Ascoli. No dei sindacati alle proposte Conad

09/11/2004


              martedì 9 novembre 2004

              Mediazione della Provincia ma le aperture sul nodo dei 140 dipendenti non soddisfano
              No dei sindacati alle proposte Conad

              La politica dei piccoli passi. Sembra essere questa la strategia che anima le parti nella difficile vertenza Conad, su cui ieri era in programma un incontro in Provincia. Un incontro ancora interlocutorio, almeno stando a quanto emerso, ma la “fumata” finale da nera che era, sembra stemperarsi in una tonalità di grigio, con le parti che torneranno ad incontrarsi il prossimo 23 novembre, sempre contando sulla mediazione di Palazzo San Filippo che anche in questa vicenda si sta impegnando per cercare di trovare una adeguata soluzione al problema dei lavoratori.

              “L’azienda ha mostrato ulteriori aperture – è il commento dell’assessore Mandozzi – che però non sono state ritenute sufficienti dal sindacato per giungere ad un accordo. Come Provincia ci siamo presi l’impegno di sviluppare una comparazione contrattuale, il più possibile attendibile, in riferimento al contratto Conad comparato a quello della cooperativa Tigrai, la società cui l’azienda terziarizzerà il lavoro di magazzino, per vedere le eventuali differenze e cercare di sanarle in sede di trattativa”.

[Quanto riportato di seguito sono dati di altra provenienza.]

(* ===== verification/HwActions.v ===== *)
(** The steps of starting a command, of the monitor thread, of the device and of
    the application preserve the invariant of the hardware queue; so does every
    run of a well-behaved system. *)

From S2P Require Import Prelude Bytes CppStd XclbinXml XrtKernel XrtRun XrtPacket HwQueue HwInvariant HwSteps.

Lemma insert_all (P : nat -> thread -> Prop) (l : list thread) t x :
  (forall t0 th0, t0 <> t -> l !! t0 = Some th0 -> P t0 th0) -> P t x ->
  forall t0 th0, <[t := x]> l !! t0 = Some th0 -> P t0 th0.
Proof. intros Ho Hx t0 th0 [(<- & <- & _)|[Hne H0]]%list_lookup_insert_Some; [done|by apply Ho]. Qed.

(** * Starting a command *)

Lemma put_state_ok x cm :
  (4 <= length (execbuf cm))%nat -> bytes (execbuf cm) ->
  (4 <= length (execbuf (put_state x cm)))%nat /\ bytes (execbuf (put_state x cm)) /\
  (0 <= x < 16 -> get_command_state (put_state x cm) = x).
Proof.
  intros Hl Hb. pose proof (header_range _ Hb) as Hh.
  assert (0 <= set_state x (header (execbuf cm)) < 2 ^ 32) as Hr by (apply set_field_range; lia).
  unfold get_command_state, put_state. cbn [execbuf set_execbuf]. rewrite length_set_word. split_and!; [done|by apply bytes_set_word|].
  intros Hx. rewrite header_set_word by done. unfold pkt_state, set_state. apply get_set_bits; lia.
Qed.

Lemma put_new_incomplete n s c cm :
  inv n s -> cmds s !! c = Some cm -> completed (put_state ERT_CMD_STATE_NEW cm) = false.
Proof.
  intros I Hc. destruct (i_cmds n s I c cm Hc) as (Hl & Hb & _). destruct (put_state_ok ERT_CMD_STATE_NEW cm Hl Hb) as (_ & _ & Hs).
  unfold completed. rewrite Hs; [done|]. unfold ERT_CMD_STATE_NEW. lia.
Qed.

Lemma starts_inv n s t sn c :
  inv n s -> threads s !! t = Some (Thread sn (Starts c)) -> cnt (stale c) (threads s) = 0%nat ->
  inv n (on_threads <[t := Thread sn (RunCmd c)]> (on_cmds (alter (put_state ERT_CMD_STATE_NEW) c) s)).
Proof.
  intros I Ht Hstale. set (s' := on_threads _ _). pose proof (i_points n s I t _ Ht) as (cm & Hc & Hd).
  pose proof (put_new_incomplete n s c cm I Hc) as Hnew.
  assert (forall c', cmds s' !! c' = if decide (c' = c) then Some (put_state ERT_CMD_STATE_NEW cm) else cmds s !! c') as Hcm.
  { intros c'. unfold s'; cbn. case_decide; subst; [by rewrite list_lookup_alter_eq, Hc|by rewrite list_lookup_alter_ne by done]. }
  assert (forall c', comp s' c' <-> comp s c' /\ c' <> c) as Ecomp.
  { intros c'. unfold comp. rewrite Hcm. case_decide; subst; split; [intros (y & [= <-] & Hx); congruence|by intros []|done|by intros []]. }
  assert (forall c', pending s' c' <-> pending s c') as Epend by by apply (cmd_same s s' c cm (put_state ERT_CMD_STATE_NEW cm) (fun y => c_done y = false)).
  assert (forall c', has_callbacks s' c' <-> has_callbacks s c') as Ecb by by apply (cmd_same s s' c cm (put_state ERT_CMD_STATE_NEW cm) (fun y => c_callbacks y <> [])).
  assert (forall c', isdone s' c' <-> isdone s c') as Edone by by apply (cmd_same s s' c cm (put_state ERT_CMD_STATE_NEW cm) (fun y => c_done y = true)).
  assert (forall f, (cnt f (threads s') + f (Starts c) = cnt f (threads s) + f (RunCmd c))%nat) as Hcnt
    by (intros f; exact (cnt_insert f _ t (Thread sn (Starts c)) (Thread sn (RunCmd c)) Ht)).
  assert (forall m c', c' <> c -> c' ∈ live s m -> c' ∈ live s' m) as Elive.
  { intros [ | | | | | |i0 n0 b0 c1| | ] c' Hne; try done. cbn. rewrite Hcm. case_decide; [|done]. subst c1.
    cbn. rewrite Hnew. destruct (default _ _); set_solver. }
  assert (forall t0 sn0 p0 c' x, threads s !! t0 = Some (Thread sn0 p0) -> p0 = Marks c' x \/ (exists d i k b, p0 = Monitor d (Mark i k b c' x)) ->
    ERT_CMD_STATE_COMPLETED <= x -> c' <> c) as Hns.
  { intros t0 sn0 p0 c' x H0 Hp0 Hx ->. pose proof (cnt_lookup (stale c) _ _ _ H0) as Hl. apply Z.leb_le in Hx. rewrite Hstale in Hl.
    destruct Hp0 as [->|(d & i & k & b & ->)]; cbn [stale at_point] in Hl; rewrite Nat.eqb_refl, Hx in Hl; cbn in Hl; lia. }
  assert (forall t0 sn0 d m, threads s !! t0 = Some (Thread sn0 (Monitor d m)) -> monitor_ok s m -> monitor_ok s' m) as Hmon.
  { intros t0 sn0 d m H0 [B1 B2]. split.
    - destruct m; try done; [pose proof (Hcnt kicks) as Hk; cbn [kicks] in Hk; destruct B1; [by left|right; lia]|].
      destruct B1 as (B11 & B12 & B13 & B14 & B15). split_and!; try done. intros Hx. apply Ecomp. split; [by apply B15|].
      eapply Hns; [exact H0| |exact Hx]. right. by do 4 eexists.
    - intros c' Hp%Epend Hcb%Ecb. pose proof (Hcnt (pushes c')) as Hk. cbn [pushes] in Hk.
      destruct (B2 c' Hp Hcb) as [H|[H|H]]; [by left| |right; right; lia]. right; left. apply Elive; [|done]. intros ->.
      destruct Hp as (y & Hy & Hy'). congruence. }
  destruct I as [I1 I2 I3 I4 I5 I6 I7 I8 I9 I10 I11 I12 I13 I14]. split; try done.
  - pose proof (Hcnt mons) as Hk. cbn [mons] in Hk. lia.
  - pose proof (Hcnt holds) as Hk. cbn [holds] in Hk. replace (cnt holds (threads s')) with (cnt holds (threads s)) by lia. done.
  - intros c'. pose proof (Hcnt (stage c')) as Hk. cbn [stage] in Hk. specialize (I6 c'). lia.
  - intros c' Hc'. unfold s'; cbn. rewrite length_alter. by apply I8.
  - intros c' Hc'. rewrite Epend, Ecomp. destruct (I10 c' Hc'). naive_solver.
  - intros c' Hc' Hn. pose proof (Hcnt (unsubmitted c')) as Hk. cbn [unsubmitted] in Hk. rewrite Ecomp in Hn.
    destruct (Nat.eqb_spec c c') as [->|Hne]; [right; lia|]. destruct (I11 c' Hc') as [|]; [naive_solver|by left|right; lia].
  - intros c' cm'. rewrite Hcm. unfold cmd_ok. destruct (decide (c' = c)) as [->|Hne]; [|by apply I12].
    intros [= <-]. destruct (I12 c cm Hc) as (J1 & J2 & J3 & J4 & J5). destruct (put_state_ok ERT_CMD_STATE_NEW cm J1 J2) as (K1 & K2 & _). done.
  - apply insert_all; [|].
    + intros t0 th0 Hne H0. apply (wait_ok_le s s'); try done; [by pose proof (Hcnt wakes) as Hk; cbn [wakes] in Hk; lia|by pose proof (Hcnt leaves) as Hk; cbn [leaves] in Hk; lia|naive_solver|by eapply I13].
    + apply (wait_ok_le s s'); try done; [by pose proof (Hcnt wakes) as Hk; cbn [wakes] in Hk; lia|by pose proof (Hcnt leaves) as Hk; cbn [leaves] in Hk; lia|naive_solver|]. 
      destruct (I13 t _ Ht) as [V1 V2 V3 V4 V5]. by split.
  - apply insert_all; [|cbn; rewrite Edone, Ecomp; split; [by exists cm|naive_solver]].
    intros t0 th0 Hne H0. apply (point_ok_le s s'); try done; [apply Ecb|intros; by apply Epend| | |apply length_alter| |by eapply I14].
    2: { intros c' x Hp0 Hx Hco. apply Ecomp. split; [done|]. destruct th0. eapply Hns; [exact H0|by left|exact Hx]. }
    2: { intros d m Hp0. destruct th0. cbn in Hp0. subst. by eapply Hmon. }
    intros c' _. rewrite Edone, Epend, Ecomp. naive_solver.
Qed.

              E proprio lo scoglio terziarizzazione è quello più duro da sormontare, con il sindacato che continua a stare sull’Aventino.

              “Continuiamo a non condividere l’ipotesi della terziarizzazione – ribadisce Grazia Gabrielli della Filcams/Cgil -, anche se registriamo una positiva volontà di Conad ad accogliere in parte le nostre richieste. Ma ciò non basta ancora, perché la partita è delicata e complicata, e ad essere in ballo è il futuro di tanti lavoratori e delle loro famiglie”.

              Conad si sarebbe presentato all’incontro con un piano dove figurano alcune aperture in merito all’aumento del numero di lavoratori che rimarrebbero dipendenti dell’azienda, portati a 55 sui 73 complessivi che ne chiedeva il sindacato. Oltre a ciò, l’azienda ha ufficializzato l’intenzione di stabilizzare il rapporto di lavoro ai 12 dipendenti con contratto a tempo determinato facendoli rientrare nella trattativa in corso, tanto che oggi non si può più parlare di 128 bensì di 140 lavoratori interessati dalla riorganizzazione. Di questi, 45 dovrebbero prendere la via di Vasto o di San Salvo in quota cooperativa Tigrai, beneficiando di incentivi aziendali pari a 5 mila euro o a 3 mila euro, a seconda dell’anzianità di servizio. Altri 40 infine, sempre in quota Tigrai, rimarrebbero a lavorare in zona, con i medesimi incentivi economici. In piedi resterebbe, in teoria, anche l’ipotesi di una mobilità volontaria incentivata, ma su questo versante si sconta il parere contrario della Provincia: “Solo se costretti dagli eventi prenderemmo in considerazione tale ipotesi”, il parere di Mandozzi. In azienda intanto continua lo stato di agitazione ed il blocco degli straordinari, con il sindacato che sta programmando per questa settimana un’assemblea con i lavoratori. Intanto il Consiglio provinciale si occuperà della grave crisi economica e occupazionale che investe il territorio in una doppia convocazione aperta, in programma oggi ad Ascoli e il 18 novembre a Fermo.